By Kaylyn Ahrenstein
Staff Writer
The Stony Brook football team ended its Fall 2015 season with a 5-5 record and lost two of its top players to graduation. With these two important players leaving the team, among other well trained players, coach Chuck Priore has many challenges ahead of him.
Losing players is one of many issues with the upcoming season. In March of 2016 the Stony Brook Basketball team won their first American East Championship game, making history for the school. Will Priore feel more pressure to produce a championship? When asked, Priore said he feels that the basketball team’s success can only help the other athletic programs, such as the football team. The school’s name is out there and so other athletes will want to come play for the school.
When asked about his team for the upcoming season, Priore said he wasn’t concerned. He understands that in college football, the teams go through cycles. There are ups and downs with losing great players and gaining young talent, and having to retrain them and develop them from the start. This is common in all college sports as well as moving up in divisions and conferences.
Stony Brook’s football team moved to the Colonial Athletics Association, also known as the CAA, which is a tougher conference and therefore the teams are more difficult to compete with. Priore’s response to this new phase in his team was elegantly put. “Every Saturday afternoon there’s a winner and a loser,” said Priore, “It’s 50-50.” He was calm and confident that his team will be back on top just as they were in 2011 and 2012 with the season records of 9-4 and 10-3. The team works hard everyday whether it be at a practice or at a workout.
On Thursday, March 24, 2016, I was able to go to a practice and shadow Coach Priore for a day. Priore mostly worked with the offensive side of the team. When asked about this, he said that he was more of an offense-oriented coach.
Priore has been a coach since he graduated from the University of Albany in 1982 with his undergraduate degree. Priore continued his coaching for Albany until 1985 when he received his master’s in business education, however, he took one year off to work in the corporate world. Before coaching he played football for Albany as a running back, which is an offensive position. This, Priore explained, was partially why he was more interested in coaching the offensive team.
After coaching for Albany as a running back strength coach, he then coached for multiple schools leading up to his career as a head coach. Soon after, he became head coach at Stony Brook in 2006. Although he worked with the offensive side more, he did work with the defensive team as well and even got into the mix and explained placement on the field and technique.
Dante Allen is a former Stony Brook defensive lineman for the football team. He graduated in December of 2015 happily explained how Coach Priore helped him. “Priore taught me how to better understand what it is to be a more responsible man for my team and to be accountable for more than just myself.”

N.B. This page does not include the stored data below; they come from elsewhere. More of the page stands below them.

(* ===== verification/ReadinessFacts.v ===== *)
(** * Readiness: the runtime scheduler against its specification

    What a node's state means, given the observations and approvals; that the evaluator computes
    it, on every input it accepts; which inputs it accepts; that the order of the observations
    does not matter; and that a run in which nothing fails always progresses. *)

From Stdlib Require Import Ascii.
From Stdlib Require String.
From S2P Require Import Prelude PyStr Hashlib PyFloat Json JsonFacts PyTime Validators TaskContract.
From S2P Require Import CapabilityAuthority AuthorityFacts WorkflowDesign WorkflowGraph WorkflowFacts ContextManifest.
From S2P Require Import TaskContext ExecutionPlan PlanFacts ExecutionObservation ObservationFacts RuntimeScheduler.

Local Open Scope Z_scope.

Lemma digest_finite cls {HL : Hashlib} msg v : all_finite v = true → digest cls msg v = Ok (sha256_of_text (print v)).
Proof. intros Hv. unfold digest, canonical_json, dumps. by rewrite Hv. Qed.

Lemma all_finite_canon v : all_finite v = true → all_finite (canon v) = true.
Proof.
  induction v as [| | | | |l IH|l IH] using json_ind'; try done; cbn [all_finite canon];
    rewrite !forallb_forall; rewrite List.Forall_forall in IH.
  - intros H x (y & <- & Hy)%in_map_iff. auto.
  - intros H kv Hkv%list_elem_of_In. rewrite sort_items_perm in Hkv.
    apply list_elem_of_fmap in Hkv as (kv' & -> & Hkv'%list_elem_of_In). apply IH; auto.
Qed.

Lemma node_ok_id n : node_ok n → wn_id n ≠ "".
Proof. intros [Hid _ _ _ _ _] E. by rewrite E in Hid. Qed.

Section Plans.
Context {HL : Hashlib}.

(** ** Plans that validate *)

Lemma plan_valid_alone p parent : ExecutionPlan_validate p parent = Ok p → ExecutionPlan_validate p None = Ok p.
Proof.
  unfold ExecutionPlan_validate. do 11 (apply bind_mono; intros ?).
  match goal with |- context [let '(_, _) := ?r in _] => destruct r as [order levels] end.
  do 3 (apply bind_mono; intros ?). by intros [_ ?]%unit_bind_ok.
Qed.

Record plan_shape (nodes : list ExecutionNode) : Prop := {
  ps_ids : NoDup (map en_node_id nodes);
  ps_order : ∀ before n after, nodes = before ++ n :: after →
    ∀ dep, dep ∈ en_depends_on n → dep ∈ map en_node_id before;
  ps_dicts : ∀ n, n ∈ nodes → ∃ d, ExecutionNode_canonical_dict n = Ok d;
  ps_named : ∀ n, n ∈ nodes → en_node_id n ≠ "";
  ps_some : nodes ≠ []
}.

Lemma plan_valid_shape p parent : ExecutionPlan_validate p parent = Ok p → plan_shape (xp_nodes p).
Proof.
  intros H. apply plan_validate_inv in H as (_ & (w & levels & Hp) & _).
  pose proof (proj1 (validated_workflow_ok p w) (po_workflow _ _ _ Hp)) as (Hok & _).
  destruct (graph_order _ _ _ (wo_ids _ Hok) (po_graph _ _ _ Hp)) as (Hperm & Htopo & _).
  pose proof (po_nodes _ _ _ Hp) as Hn. unfold nodes_match in Hn. rewrite Forall_elem in Hn. constructor.
  - by eapply plan_ids_NoDup.
  - intros before n after Hb dep Hdep. rewrite Hb, map_app in Htopo. apply (Htopo _ _ _ eq_refl).
    destruct (plan_source _ _ _ n Hp) as (source & Hin & Hid & Hm); [rewrite Hb; set_solver|].
    exists source. split_and!; [done..|]. by rewrite <- (nm_depends _ _ _ _ Hm).
  - intros n Hin. apply (Hn n Hin).
  - intros n Hin. destruct (plan_source _ _ _ n Hp Hin) as (source & Hs & <- & _).
    apply node_ok_id. pose proof (proj1 (wo_nodes _ Hok)) as Hall. rewrite Forall_elem in Hall. auto.
  - intros E. rewrite E in Hperm. apply Permutation_length in Hperm. rewrite !length_map in Hperm.
    pose proof (proj2 (wo_nodes _ Hok)). cbn in Hperm. lia.
Qed.

Lemma all_finite_opt o : all_finite (json_opt_str o) = true.
Proof. by destruct o. Qed.
Lemma all_finite_scope w : all_finite (write_scope_json w) = true.
Proof. destruct w; [done|apply all_finite_strs]. Qed.
(** Field updates. *)
Definition set_dispatches (observations : gmap string ExecutionObservation)
    (in_flight recovery : gmap string DispatchTicket) (approved : gset string) (sequence : Z)
    (s : state) : state := {|
  es_observations := observations; es_in_flight := in_flight; es_recovery_required := recovery;
  es_approved_nodes := approved; es_dispatch_sequence := sequence; es_cancelled := es_cancelled s;
  es_cancellation_reason := es_cancellation_reason s; es_budget_guard := es_budget_guard s;
  es_revocation_guard := es_revocation_guard s; es_checkpoint_repository := es_checkpoint_repository s |}.
Definition set_cancelled (reason : option string) (s : state) : state := {|
  es_observations := es_observations s; es_in_flight := es_in_flight s;
  es_recovery_required := es_recovery_required s; es_approved_nodes := es_approved_nodes s;
  es_dispatch_sequence := es_dispatch_sequence s; es_cancelled := true; es_cancellation_reason := reason;
  es_budget_guard := es_budget_guard s; es_revocation_guard := es_revocation_guard s;
  es_checkpoint_repository := es_checkpoint_repository s |}.
Definition set_guards (budget : B) (revocation : R) (repository : option C) (s : state) : state := {|
  es_observations := es_observations s; es_in_flight := es_in_flight s;
  es_recovery_required := es_recovery_required s; es_approved_nodes := es_approved_nodes s;
  es_dispatch_sequence := es_dispatch_sequence s; es_cancelled := es_cancelled s;
  es_cancellation_reason := es_cancellation_reason s; es_budget_guard := budget;
  es_revocation_guard := revocation; es_checkpoint_repository := repository |}.

Definition on_budget {A} (m : ST B A) : ST state A :=
  st_zoom es_budget_guard (λ b s, set_guards b (es_revocation_guard s) (es_checkpoint_repository s) s) m.
Definition on_revocation {A} (m : ST R A) : ST state A :=
  st_zoom es_revocation_guard (λ r s, set_guards (es_budget_guard s) r (es_checkpoint_repository s) s) m.

(** [if self.checkpoint_repository is not None: try: ... except Exception: raise]. *)
Definition on_checkpoint {A} (m : ST C A) (failure : string) : ST state unit := λ s,
  match es_checkpoint_repository s with
  | None => (Ok tt, s)
  | Some c =>
      let '(r, c') := m c in
      (match r with Ok _ => Ok tt | Raise e => Raise (any_exn failure e) end,
       set_guards (es_budget_guard s) (es_revocation_guard s) (Some c') s)
  end.

Definition _ordered_observations (s : state) : list ExecutionObservation :=
  omap (λ n, es_observations s !! en_node_id n) (xp_nodes plan).

Definition sorted_set_ids (ids : gset string) : list string := sorted_str (elements ids).

Definition evaluate (observations : list ExecutionObservation) (approved : list string) : result SchedulingDecision :=
  RuntimeScheduler_evaluate (ec_task_context cfg) plan (ec_parent_authority cfg) observations approved.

When asked what he felt were the challenges last year for the team compared to this year, he responded: “Our communication needed work, we needed to be more open to what he was preaching.” When asked about this years’ challenges, he said he wishes for the communication between the team and coach Priore to improve and to be more clear on both ends. However, when asked about this years’ season and the team’s chances of improving its record, Allen said he felt that it will ultimately come down to which team wants it more. When the teams are equal in players, talent and potential, it’s about the day of the game. Each game comes down to who has the better day and that comes back to Allen’s evaluation of who wants the win more. So hopefully Stony Brook’s team is craving a win every Saturday when the clock starts in Kenneth P. Lavalle Stadium.

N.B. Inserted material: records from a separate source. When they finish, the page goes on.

Lemma dispatch_checks_ok s id a n deps : plan_shape (xp_nodes plan) →
  dispatch_checks (B := B) (R := R) (C := C) cfg s id a = Ok (n, deps) ↔
  n ∈ xp_nodes plan ∧ en_node_id n = id ∧ dispatch_allowed s n a deps.
Proof.
  intros Hs. unfold dispatch_checks, es_fail_if. split.
  - intros H. apply guard_bind_ok in H as [H1 H]. apply bind_ok_iff in H as (n' & Hn & H).
    pose proof Hn as [Hin Hid]%(find_node_ok _ _ Hs). rewrite !guard_bind_ok in H.
    destruct H as (H2 & H3 & H4 & H5 & H6 & H7 & H). cbv zeta in H.
    apply bind_ok_iff in H as (d & Hd & H). apply bind_ok_iff in H as (r & Hr & H).
    apply unit_bind_ok in H as [Hst H]. apply bind_ok_iff in H as (ds & Hds & [= <- <-]).
    py_prop. rewrite <- Hid in *. split_and!; [done..|]. constructor; try done.
    + split; by apply eq_None_not_Some.
    + intros Ha. by rewrite Ha in H7; destruct a.
    + exists d, r. split_and!; [done..|]. case_bool_decide; [done|].
      by apply unit_bind_ok in Hst as [_ ?] || (apply bind_ok_iff in Hst as (? & _ & ?)).
  - intros (Hin & <- & [H1 [H2 H3] H4 H5 H6 (d & r & Hd & Hr & Hst) H7]).
    rewrite H1. cbn [raise_if mbind result_bind]. rewrite (proj2 (find_node_ok _ _ Hs) (conj Hin eq_refl)).
    cbn [mbind result_bind]. rewrite H2, H3, H4. rewrite !(bool_decide_eq_false_2 (is_Some _)) by (by intros []).
    rewrite bool_decide_eq_true_2 by done. rewrite (proj2 (Z.leb_gt _ _)) by done.
    cbn [negb raise_if mbind result_bind].
    assert (en_approval_required n && negb a = false) as ->.
    { destruct (en_approval_required n); [|done]. by rewrite (H6 eq_refl). }
    cbn [raise_if mbind result_bind]. unfold candidate in Hd. rewrite Hd. cbn [mbind result_bind].
    rewrite Hr. cbn [mbind result_bind]. rewrite (bool_decide_eq_true_2 _ Hst). cbn [mbind result_bind]. by rewrite H7.
Qed.

(** The state after an observation has been admitted. *)
Definition observed_state (o : ExecutionObservation) (s s' : state) : Prop :=
  core s' = (<[eo_node_id o := o]> (es_observations s), delete (eo_node_id o) (es_in_flight s),
             delete (eo_node_id o) (es_recovery_required s), es_approved_nodes s, es_dispatch_sequence s,
             (es_cancelled s, es_cancellation_reason s)).
#[local] Instance step_counter : SchedulerBudgetGuard Z := {|
  assert_active := mret tt;
  reserve := λ steps _ _ _ left, if left <? steps then (raise ExecutionBudgetExceeded "TASK_STEP_BUDGET_EXHAUSTED", left)
                                 else (Ok tt, left - steps) |}.
#[local] Instance revoked_set : SchedulerRevocationGuard (gset string) := {|
  is_revoked := λ _ capability revoked, (Ok (bool_decide (capability ∈ revoked)), revoked) |}.
#[local] Instance fixed_checkpoint : SchedulerCheckpointRepository RecoveredExecutionState := {|
  initialize := mret tt; record_dispatch := λ t, mret t; record_observation := λ o, mret o;
  record_cancellation := λ _ _ _, mret tt; load := λ _ _ c, (Ok c, c) |}.

Notation sample_state := (ExecutionScheduler Z (gset string) RecoveredExecutionState).

Definition sample_config : SchedulerConfig := {|
  ec_task_context := sample_context; ec_plan := sample_plan; ec_parent_authority := sample_parent;
  ec_max_concurrency := 2 |}.

Definition sample_fresh : sample_state := start_state 10 ∅ None.

Lemma sample_init : ExecutionScheduler_init sample_config ∅ sample_fresh = (Ok tt, sample_fresh).
Proof. vm_compute. reflexivity. Qed.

This weekend, on April 23rd, Stony Brook athletics is hosting the annual Spring Scrimmage for our football team. At 12pm in the Kenneth P. Lavalle Stadium, the defensive team will verse the offensive team with the fans watching as the coaches prepare their younger players for the next season. That’s right: the freshman, sophomores and the juniors will play the majority of the game as a practice before the next season. The seniors will play for about one quarter’s worth of the game and then they will step out and simply offer words of encouragement to the younger group. This is an excellent way to prepare the redshirted freshman for a real season game. This is the closest they get to the mind set of a game, because the fans come to watch and the coaches remain on the sidelines unlike the previous scrimmages they’ve done over the last month. To be redshirted simply means they didn’t play their first year at Stony Brook because the coaches felt they could use more time to develop their skills and to learn the details of their positions. We wish you luck Seawolves, or as the Spirit of Stony Brook Marching Band would say: “Go! Fight! Win!”